Parameter Estimation

import numpy as np
import matplotlib.pyplot as plt

Taxi cab problem

Imagine we observe $c$ taxi cabs, with $m$ being the largest one. We set our hypothisis as $\mathcal{H}_n$ that there are in total $n$ taxis. We use a uniform prior $\mathbb{P}(\mathcal{H_n} | I) = \text{constant}$ and define our likelihood as $\mathbb{P}(\mathcal{D} | \mathcal{H_n} I) = \frac{\theta(n - m)}{n \cdot (n - 1) \cdot … \cdot (n - c + 1)}$, where $\theta(x)$ is zero when $x < 0$ and 1 if $x \geq 0$. We can then calculate the probability of how many taxis there are in total, which is given by the posterior:

\[\mathbb{P}(\mathcal{H}_n | \mathcal{D} I) = \frac{\frac{\theta(n - m)}{n \cdot (n - 1) \cdot ... \cdot (n - c + 1)}}{\sum_{i = m}^{k} \frac{1}{i \cdot (i - 1) \cdot ... \cdot (i - c + 1)}}\]

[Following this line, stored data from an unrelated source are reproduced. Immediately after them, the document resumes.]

(* ===== verification/NamesThm.v ===== *)
(** The theorems about [cleanname]: it computes the specification of [Names],
    a cleaned name is in shortest form and stays as it is, and the name of a
    device with no slash after it is read past its end. *)

From S2P Require Import Prelude Mem CString Rune Chars Names.

Local Open Scope c_scope.

(** * Lemmas *)

(** ** The elements kept *)

Lemma foldl_solid rooted es : forall out,
  foldl (step rooted) out (filter (fun e => e <> []) es) = foldl (step rooted) out es.
Proof.
  induction es as [|e es IH]; intros out; [done|]. destruct (decide (e = [])) as [->|He].
  - rewrite filter_cons_False by auto. apply IH.
  - rewrite filter_cons_True by done. cbn [foldl]. apply IH.
Qed.

Lemma kept_solid rooted s : kept rooted (split_slash s) = rev (foldl (step rooted) [] (solid s)).
Proof. unfold kept, solid. by rewrite foldl_solid. Qed.

Lemma elem_dotdot : elem dotdot.
Proof. split_and!; [done|by repeat constructor|repeat constructor; lia]. Qed.

Lemma step_elem rooted out e : elem e -> Forall elem out -> Forall elem (step rooted out e).
Proof.
  intros He Ho. unfold step. destruct (decide _); [done|]. destruct (decide _); [|by constructor].
  destruct out as [|p out].
  - destruct rooted; [done|]. apply Forall_singleton, elem_dotdot.
  - destruct (decide _); [constructor; [exact elem_dotdot|done]|by apply Forall_cons in Ho as [_ ?]].
Qed.

Lemma kept_elem rooted s : nonul s -> Forall elem (kept rooted (split_slash s)).
Proof.
  intros Hn. rewrite kept_solid. apply Forall_rev. pose proof (solid_elems s Hn) as He.
  assert (H : Forall elem (@nil (list Z))) by constructor. revert H. generalize (@nil (list Z)).
  induction (solid s) as [|e es IH]; intros out Ho; [done|]. apply Forall_cons in He as [He Hes].
  cbn [foldl]. apply IH; [done|]. by apply step_elem.
Qed.

Lemma flat_nonul es : Forall elem es -> nonul (flat es).
Proof.
  induction 1 as [|e es (_ & _ & He) Hes IH]; [constructor|]. unfold flat. cbn [map concat].
  unfold nonul. rewrite !Forall_app. split_and!; [done|repeat constructor; lia|done].
Qed.

Lemma flat_join es : es <> [] -> flat es = join es ++ [47].
Proof. intros H. by rewrite <- flat_text, text_join. Qed.

Lemma join_last es : es <> [] -> Forall elem es -> exists l c, join es = l ++ [c] /\ c <> 47.
Proof.
  intros Hne He. destruct es as [|e es _] using rev_ind; [done|]. apply Forall_app in He as [_ [(H1 & H2 & _) _]%Forall_cons].
  destruct e as [|c e _] using rev_ind; [done|]. exists (flat es ++ e), c. apply Forall_app in H2 as [_ [H2 _]%Forall_cons].
  split; [|done]. apply (app_inj_2 _ _ [47] [47]); [done|]. rewrite <- flat_join by (by destruct es).
  rewrite flat_snoc. by rewrite <- !app_assoc.
Qed.

(** ** The end of the name *)

Definition strip (w : list Z) : list Z :=
  if decide ((1 < length w)%nat /\ last w = Some 47) then take (length w - 1) w else w.

Lemma strip_snoc l c : strip (l ++ [c]) = if decide (l <> [] /\ c = 47) then l else l ++ [c].
Proof.
  unfold strip. rewrite last_snoc, length_app. cbn [length]. destruct (decide (l <> [] /\ c = 47)) as [[Hl ->]|Hn].
  - rewrite decide_True by (destruct l; [done|simpl; split; [lia|done]]).
    replace (length l + 1 - 1)%nat with (length l) by lia. by rewrite take_app_length.
  - rewrite decide_False; [done|]. intros [H1 [= H2]]. apply Hn. split; [|done]. intros ->. simpl in H1. lia.
Qed.
Lemma fields_run fuel : forall m str l narg max intok args,
  mem_ok m -> cstr_at m set seps -> cstr_at m str l -> apart set seps str (str + Zlen l + 1) -> (length l < fuel)%nat ->
  narg = Zlen args ->
  fields_goal (fields (rune_in seps) (Z.to_nat (max - narg)) (cells l)) m str l narg args
    (getfields_loop fuel str narg max false intok set args m).
Proof using Hset.
  induction fuel as [|fuel IH]; intros m str l narg max intok args Hok Hsep Hl Hd Hf Hn; [lia|].
  rewrite (getfields_round fuel m str l) by done. destruct l as [|b l]; [by apply fields_stop|].
  destruct (dec (b :: l)) as [n r] eqn:Hdec. destruct (dec_len b l n r (proj1 Hl) Hdec) as [Hr _].
  destruct (getfields_cut m str b l n r Hok Hsep Hl Hd Hdec) as (Hok1 & Hsep1 & Hl1 & H0 & Hlen & Hn1 & Hs1).
  assert (Hlf : (length (drop (Z.to_nat n) (b :: l)) < fuel)%nat) by (rewrite length_drop; simpl in *; lia).
  assert (Hd1 : apart set seps (str + n) (str + n + Zlen (drop (Z.to_nat n) (b :: l)) + 1)) by (unfold apart in *; lia).
  rewrite (cells_cons b l n r (proj1 Hl) Hdec). cbn [fst snd fields negb andb]. rewrite andb_false_r. destruct (rune_in seps r) eqn:Hsepr.
  - rewrite Z.geb_leb. destruct (Z.leb_spec max narg) as [Hm|Hm].
    + replace (Z.to_nat (max - narg)) with 0%nat by lia. rewrite <- (cells_cons b l n r (proj1 Hl) Hdec).
      rewrite (bytes_of_cells _ _ (Nat.le_refl _) (proj1 Hl)). by apply fields_stop.
    + replace (Z.to_nat (max - narg)) with (S (Z.to_nat (max - (narg + 1)))) by lia. 
      replace (set_arg args narg (str + n)) with (args ++ [str + n]) by (by rewrite Hn, set_arg_snoc).
      assert (Hna : narg + 1 = Zlen (args ++ [str + n])) by (rewrite Zlen_app; change (Zlen [str + n]) with 1; lia).
      specialize (IH (wr m str [0]) (str + n) _ (narg + 1) max false (args ++ [str + n]) Hok1 Hsep1 Hl1 Hd1 Hlf Hna).
      destruct (fields _ _ _) as [f fs]. by eapply fields_next.
  - destruct (walk_step m str b l n r Hok Hl Hdec) as (_&_&_&_&_&_&Hl').
    specialize (IH m (str + n) _ narg max true args Hok Hsep Hl' Hd1 Hlf Hn). destruct (fields _ _ _) as [f fs].
    by eapply fields_char.
Qed.

(** Between fields: the last entry of the array is where the next one may
    begin. *)
Definition words_goal (fs : list (list Z)) (m : mem) (str : Z) (l : list Z) (narg : Z) (args : list Z)
    (r : option (Z * list Z * mem)) : Prop :=
  exists m' ps more, r = Some ((narg + Zlen ps, args ++ ps ++ more), m') /\
    Forall2 (token_at m' str (str + Zlen l)) ps fs /\ same_outside str (Zlen l + 1) m m'.
(* ===== verification/Quote.v ===== *)
(** [libc/port/quote.c], [strdup.c], [needsrcquote.c] and the scan of
    [libc/fmt/fmtquote.c] that they use: strings quoted so that a line can hold
    them, and back.

    [doquote] is the program's own test for characters to quote, if it has set
    one ([needsrcquote] is the one of the library).  Memory comes from an
    allocator that is known by what it promises ([Malloc]). *)

From S2P Require Import Prelude Mem CString Rune Chars Fields.

Local Open Scope c_scope.

(** * The allocator *)

(** What [malloc] promises: it fails, or gives a block apart from every block in
    use, which it leaves as they are. *)
Class Malloc := {
  malloc : Z -> M Z;
  in_use : mem -> Z -> Z -> Prop;
  malloc_run : forall m n, mem_ok m -> 0 <= n -> exists p m', malloc n m = Some (p, m') /\ mem_ok m' /\
    (p = 0 \/ (0 < p /\ in_mem m' p n /\ in_use m' p n)) /\
    forall a k, in_use m a k -> in_use m' a k /\ (forall i, a <= i < a + k -> lk m' i = lk m i) /\
      (p = 0 \/ p + n <= a \/ a + k <= p);
  in_use_wr : forall m b j a bs c k, in_use m b j -> b <= a -> a + Zlen bs <= b + j ->
    in_use m c k -> in_use (wr m a bs) c k }.

(** * Definitions *)

(** ** needsrcquote.c *)

(** The string of characters that [rc] gives a meaning. *)
Definition rc_chars : list Z := [96; 94; 35; 42; 91; 93; 61; 124; 92; 63; 36; 123; 125; 40; 41; 39; 60; 62; 38; 59].

Definition needsrcquote (c : Z) : bool := (c <=? 32) || bool_decide (c ∈ rc_chars).

(** ** fmtquote.c *)

Record Quoteinfo := mkQuoteinfo {
  quoted : bool;
  nrunesin : Z;
  nbytesin : Z;
  nrunesout : Z;
  nbytesout : Z }.

Section Quote.
Context (doquote : option (Z -> bool)).

(** The test of line 54, of a rune. *)
Definition special (c : Z) : bool :=
  (c <=? 32) || (c =? 39) || match doquote with Some f => f c | None => false end.

(** Lines 54 to 78, for a character of [w] bytes: does the scan stop, and the
    counts. *)
Definition quote_char (nout w c : Z) (runesout : bool) (q : Quoteinfo) : bool * Quoteinfo :=
  if negb (special c) then (false, q) else
  if negb (quoted q) && (if runesout then 1 + nrunesout q + 1 + 1 >? nout else 1 + nbytesout q + w + 1 >? nout)
  then (true, q) else
  let q := if quoted q then q
           else mkQuoteinfo true (nrunesin q) (nbytesin q) (nrunesout q + 2) (nbytesout q + 2) in
  if c =? 39 then
    if (if runesout then 1 + nrunesout q + 1 >? nout else 1 + nbytesout q + w >? nout) then (true, q)
    else (false, mkQuoteinfo (quoted q) (nrunesin q) (nbytesin q) (nrunesout q + 1) (nbytesout q + 1))
  else (false, q).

Here we just set k to 1000 as an upper limit. Then we can calculate our $n$ for a certain confidence, for example 95%:

\[\sum_k \mathbb{P}(H_k | \mathcal{D} I) < 0.95\]

data = [33, 125, 246]
upper = 1000000
n = np.arange(0, upper + 1, 1)

likelihood = []
for i in n:
    if (i - max(data)) >= 0:
        likelihood.append(np.exp(-np.log(i) - np.log(i - 1) - np.log(i - 2)))
    else:
        likelihood.append(0)    

evidence = np.sum(likelihood)
posterior = likelihood / evidence

n_95 = np.argmax(np.cumsum(posterior) > 0.95)

plt.plot(n, posterior, label='Posterior')
plt.fill_between(n[:n_95], posterior[:n_95], alpha=0.5, color='red')
plt.vlines(n_95, ymin=0, ymax=0.5, color='red', label=f'95 percentile = {n_95}')
plt.legend()
plt.ylim([-0.001, 0.01])
plt.xlim([0, n_95 + 100])
plt.show()

png

For large $m$ we can again approximate the factorial by the power $\frac{1}{n \cdot(n - 1) \cdot … \cdot (n - c + 1)} \approx \frac{1}{n^c}$ and calculate our normalisation constant as

\[Z = \int_m^{\infty} n^{-c} = -\frac{1}{c-1} n^{-c + 1} \Bigr|^{\infty}_m = \frac{1}{c-1} m^{-c + 1}\]

Thus we get the distribution

\[\mathbb{P}(\mathcal{H}_n | m, c, I) \approx \theta(n - m) \frac{c-1}{m} \left( \frac{n}{m} \right)^{-c}\]

data = [33, 125, 246]
upper = 1000000
n = np.arange(0, upper + 1, 1)

c = len(data)
m = max(data)

posterior_approx = []
for i in n:
    if i >= m:
        posterior_approx.append(((c - 1) / m) * (i / m)**(-c)) 
    else:
        posterior_approx.append(0)

n_95 = np.argmax(np.cumsum(posterior_approx) > 0.95)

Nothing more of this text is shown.